Data Start Marker
(** Changes to a device [id] called [nic] only. *)
Record on_nic (nic : string) (id : positive) (s s' : NetState) : Prop := {
  on_silent : silent s s';
  on_lasts : lasts [] s s';
  on_marked : only_marked nic s → only_marked nic s';
  on_dev d : devs s !! id = Some d → ∃ d', devs s' !! id = Some d' ∧ same_shape d d' }.
#[local] Instance on_nic_preorder nic id : PreOrder (on_nic nic id).
Proof.
  split; [intros s; split; [done|reflexivity|done|intros d Hd; by exists d]|]. intros s1 s2 s3 [T1 S1 M1 D1] [T2 S2 M2 D2].
  split; [exact (silent_trans _ _ _ T1 T2)|exact (lasts_trans _ _ _ _ S1 S2)|auto|]. intros d Hd.
  destruct (D1 d Hd) as (d' & Hd' & Hs1), (D2 d' Hd') as (d'' & Hd'' & Hs2). exists d''.
  split; [done|exact (same_shape_trans _ _ _ Hs1 Hs2)].
Qed.
Definition nic_here (nic : string) (id : positive) (l : Link) (s : NetState) : Prop :=
  ∃ d, dev_named s (cur_ns s) nic id d ∧ dev_index d = link_index l.
Lemma nic_here_on nic id l s s' : on_nic nic id s s' → nic_here nic id l s → nic_here nic id l s'.
Proof.
  intros [[Ht _] _ _ Hd'] (d & (Hd & Hns & Hn) & Hi). destruct (Hd' d Hd) as (d' & Hd1 & (Sns & Sn & Si & _)).
  exists d'. rewrite Ht. split; [split_and!; congruence|congruence].
Qed.
Lemma on_nic_devs nic id s s' : silent s s' → devs s' = devs s → on_nic nic id s s'.
Proof. intros Ht Hd. split; [done|by apply lasts_devs|by apply only_marked_devs|]. intros d. rewrite Hd. by exists d. Qed.
Lemma on_nic_insert nic id s s' d d' :
  silent s s' → devs s !! id = Some d → dev_name d = nic → same_shape d d' → devs s' = <[id := d']> (devs s) →
  on_nic nic id s s'.
Proof.
  intros Ht Hd Hn Hsh Hdevs. split; [done|by apply (lasts_insert _ s s' id d d')| |].
  - intros Ho. apply (only_marked_insert nic s s' id d'); [done..|]. by destruct Hsh as (_ & -> & _).
  - intros e He. assert (e = d) as -> by congruence. exists d'. by rewrite Hdevs lookup_insert_eq.
Qed.

Lemma wp_update_nic nic id l (m : go W unit) f s :
  sat m (update_spec (link_index l) f) → stops m → (∀ d d', f d d' → same_shape d d') →
  nic_here nic id l s → wp m s (λ _ s', on_nic nic id s s').
Proof.
  intros Hm Hstop Hf (d & (Hd & Hns & Hn) & Hi). apply wp_wf. intros Hwf w r w' <- Hr.
  pose proof (Hm _ _ _ Hr) as (Ht & _ & Hok). destruct (Hstop _ _ _ Hr) as [[[] ->]|Hsame]; [|by apply on_nic_devs].
  destruct (Hok eq_refl) as (id0 & d0 & d1 & Hat & Hfd & Hdevs). rewrite -Hi in Hat.
  destruct (dev_at_unique _ id d id0 d0 Hwf Hd Hns Hat) as [-> ->]. by apply (on_nic_insert _ _ _ _ d d1); [..|apply Hf|].
Qed.
Lemma wp_LinkSetUp_nic nic id l s :
  nic_here nic id l s → wp (LinkSetUp (Some l)) s (λ _ s', on_nic nic id s s').
Proof.
  apply (wp_update_nic _ _ _ _ _ _ (LinkSetUp_law l)); [auto with pierre|]. by intros d d' (ex & _ & ->).
Qed.
Lemma wp_AddrAdd_nic nic id l a s :
  nic_here nic id l s → wp (AddrAdd (Some l) a) s (λ _ s', on_nic nic id s s').
Proof.
  intros (d & (Hd & Hns & Hn) & Hi). apply wp_wf. intros Hwf w r w' <- Hr.
  pose proof (AddrAdd_law _ _ _ _ _ Hr) as (Ht & _ & Hok).
  destruct (AddrAdd_stops _ _ _ _ _ Hr) as [[[] ->]|Hsame]; [|by apply on_nic_devs].
  destruct Hok as (id0 & d0 & Hat & Hdevs). rewrite -Hi in Hat.
  destruct (dev_at_unique _ id d id0 d0 Hwf Hd Hns Hat) as [-> ->]. by eapply (on_nic_insert _ _ _ _ d _ Ht Hd Hn); [|exact Hdevs].
Qed.

(** A program in parts, each on the interface. *)
Lemma wp_nic_bind {A B} nic id l (m : go W A) (f : A → go W B) s :
  nic_here nic id l s → wp m s (λ _ s', on_nic nic id s s') →
  (∀ a s1, nic_here nic id l s1 → wp (f a) s1 (λ _ s', on_nic nic id s1 s')) →
  wp (m ≫= f) s (λ _ s', on_nic nic id s s').
Proof.
  intros Hh Hm Hf. apply wp_sums; [apply _|]. eapply wp_mono; [exact Hm|]. intros r s1 Hon.
  split; [done|]. intros a _. apply Hf. exact (nic_here_on _ _ _ _ _ Hon Hh).
Qed.
Lemma wp_nic_reads {A} nic id (m : go W A) s : reads m → quiet m → wp m s (λ _ s', on_nic nic id s s').
Proof.
  intros Hr Hq. eapply wp_mono; [apply wp_conj; [by apply wp_reads|by apply wp_quiet]|].
  intros r s' [Hd Ht]. by apply on_nic_devs.
Qed.
Lemma wp_nic_link nic id d s :
  dev_named s (cur_ns s) nic id d → nic_here nic id (dev_link d) s.
Proof. intros Hd. by exists d. Qed.

Lemma wp_restore_nic nic id l as_ s :
  nic_here nic id l s → wp (forM_ (restoreAddress l) as_) s (λ _ s', on_nic nic id s s').
Proof.
  revert s. induction as_ as [|a as_ IH]; intros s Hh; cbn [forM_]; [apply wp_ret; reflexivity|].
  apply (wp_nic_bind _ _ l); [done| |intros _ s1; apply IH].
  unfold restoreAddress. cbv zeta. apply wp_bind, wp_attempt.
  eapply wp_mono; [exact (wp_AddrAdd_nic nic id l _ s Hh)|]. intros [u|e|] s1 Hon; [by apply wp_ret| |done].
  destruct (os_IsExist e); [by apply wp_ret|by apply wp_fail].
Qed.

Lemma wp_marked_move l h s : wp (LinkSetNsFd l h) s (λ _ s', marks_kept s s').
Proof. apply (obeys_all marks_account 0), (obeys_LinkSetNsFd marks_account). Qed.

(** What is kept of it, whatever is done with the interface. *)
Record nic_kept (nic : string) (hns tns : Z) (s s' : NetState) : Prop := {
  kept_others : lasts [nic] s s';
  kept_marked : only_marked nic s → only_marked nic s';
  kept_nic : nic_there nic hns tns s → nic_there nic hns tns s' }.
#[local] Instance nic_kept_preorder nic hns tns : PreOrder (nic_kept nic hns tns).
Proof.
  split; [intros s; split; [reflexivity|done..]|]. intros s1 s2 s3 [S1 M1 D1] [S2 M2 D2].
  split; [exact (lasts_trans _ _ _ _ S1 S2)|auto..].
Qed.
Lemma nic_kept_lasts nic hns tns s s' :
  lasts [] s s' → (only_marked nic s → only_marked nic s') → nic_kept nic hns tns s s'.
Proof.
  intros Hs Hm. split; [by apply (lasts_mono []); [apply list_subseteq_nil|]|done|].
  apply (nic_there_lasts []); [done|apply not_elem_of_nil].
Qed.
Lemma nic_kept_devs nic hns tns s s' : devs s' = devs s → nic_kept nic hns tns s s'.
Proof. intros Hd. apply nic_kept_lasts; [by apply lasts_devs|by apply only_marked_devs]. Qed.
Lemma nic_kept_on nic hns tns id s s' : on_nic nic id s s' → nic_kept nic hns tns s s'.
Proof. intros [_ Hs Hm _]. by apply nic_kept_lasts. Qed.

Lemma wp_LinkByName_nic {B} nic hns tns g (f : Link → go W B) s :
  (∀ id d, dev_named s (cur_ns s) nic id d → nic_here nic id (dev_link d) s →
     wp (f (dev_link d)) s (λ _ s', on_nic nic id s s')) →
  wp (l ← on_errM g (LinkByName nic); f l) s (λ _ s', nic_kept nic hns tns s s').
Proof.
  intros Hf. apply wp_bind, wp_on_err. eapply wp_sat; [apply LinkByName_law|].
  intros [l|e|] s1 [-> Hl]; cbn [on_err]; [|reflexivity..]. destruct Hl as (id & d & Hd & Hns & Hn & ->).
  eapply wp_mono; [apply (Hf id d); [by split_and!|apply wp_nic_link; by split_and!]|].
  intros r s1. apply nic_kept_on.
Qed.

Lemma wp_moveNic_leaves nic ns tns s :
  handles (thr s) !! ns = Some tns → kinded plain_link nic s →
  wp (moveNicToNamespace nic ns) s (λ _ s', nic_kept nic (cur_ns s) tns s s').
Proof.
  intros Hh Hk. unfold moveNicToNamespace. apply wp_bind, wp_attempt.
  eapply wp_mono; [apply (wp_look_inside nic ns tns _ s Hh)|].
  intros r s1 [-> _]. destruct r as [l|e|]; [apply wp_ret; reflexivity| |reflexivity].
  apply wp_bind, wp_on_err. eapply wp_sat; [apply LinkByName_law|].
  intros [l|e'|] s1 [-> Hl]; cbn [on_err]; [|reflexivity..]. destruct Hl as (id & d & Hd & Hns & Hn & ->).
  apply wp_bind, wp_on_err. eapply wp_sat; [apply AddrList_law|].
  intros [as_|e'|] s1 (-> & _ & _); cbn [on_err]; [|reflexivity..].
  apply wp_sums; [apply _|]. apply wp_on_err.
  eapply wp_mono; [apply wp_conj; [apply (wp_move _ ns tns s id d); [done|by split_and!]|
    apply wp_conj; [by apply wp_quiet, quiet_LinkSetNsFd|by apply wp_marked_move]]|].
  intros r s1 [Hmove [[Ht _] Hm]]. split.
  - destruct Hmove as [Hsame|[_ [(d' & Hd' & Hns' & Hn' & Hk' & _ & _) Hst]]]; [by apply nic_kept_devs|].
    rewrite Hn in Hst. split; [exact Hst|exact (only_marked_kept nic _ _ Hm)|]. intros _. exists id, d'.
    split; [|left; split_and!; congruence]. apply plain_link_spec. rewrite -(Hk id d Hd Hn).
    apply type_check_plain. rewrite Hk'. apply same_kind_refl.
  - intros _ _. apply wp_inside; [by apply nic_kept_devs|apply _|unfold restoreAddress; solve_quiet|].
    intros s2 _. apply wp_LinkByName_nic. intros id2 d2 Hd2 Hhere.
    apply (wp_nic_bind _ _ (dev_link d2)); [done|by apply wp_on_err, wp_LinkSetUp_nic|].
    intros _ s3 Hhere3. by apply wp_restore_nic.
Qed.

Lemma wp_assignIP_nic nic id l address s :
  nic_here nic id l s → wp (assignIPToInterface (Some l) address) s (λ _ s', on_nic nic id s s').
Proof.
  intros Hh. unfold assignIPToInterface. apply (wp_nic_bind _ _ l); [done| |].
  { apply wp_nic_reads; [apply reads_interfaceHasIP|unfold interfaceHasIP; solve_quiet]. }
  intros [|] s1 Hh1; [apply wp_ret; reflexivity|]. apply (wp_nic_bind _ _ l); [done| |].
  { apply wp_nic_reads; [apply reads_err_with_name, reads_lift|solve_quiet]. }
  intros a s2 Hh2. apply wp_err_with_name. eapply wp_mono; [exact (wp_AddrAdd_nic nic id l a s2 Hh2)|].
  by intros [] s3 Hon.
Qed.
Data End Marker
Task goal
Wherever a line above contains the string "unfold", copy that line.

Exercise response
  unfold restoreAddress. cbv zeta. apply wp_bind, wp_attempt.
  intros Hh Hk. unfold moveNicToNamespace. apply wp_bind, wp_attempt.
  - intros _ _. apply wp_inside; [by apply nic_kept_devs|apply _|unfold restoreAddress; solve_quiet|].
  intros Hh. unfold assignIPToInterface. apply (wp_nic_bind _ _ l); [done| |].
  { apply wp_nic_reads; [apply reads_interfaceHasIP|unfold interfaceHasIP; solve_quiet]. }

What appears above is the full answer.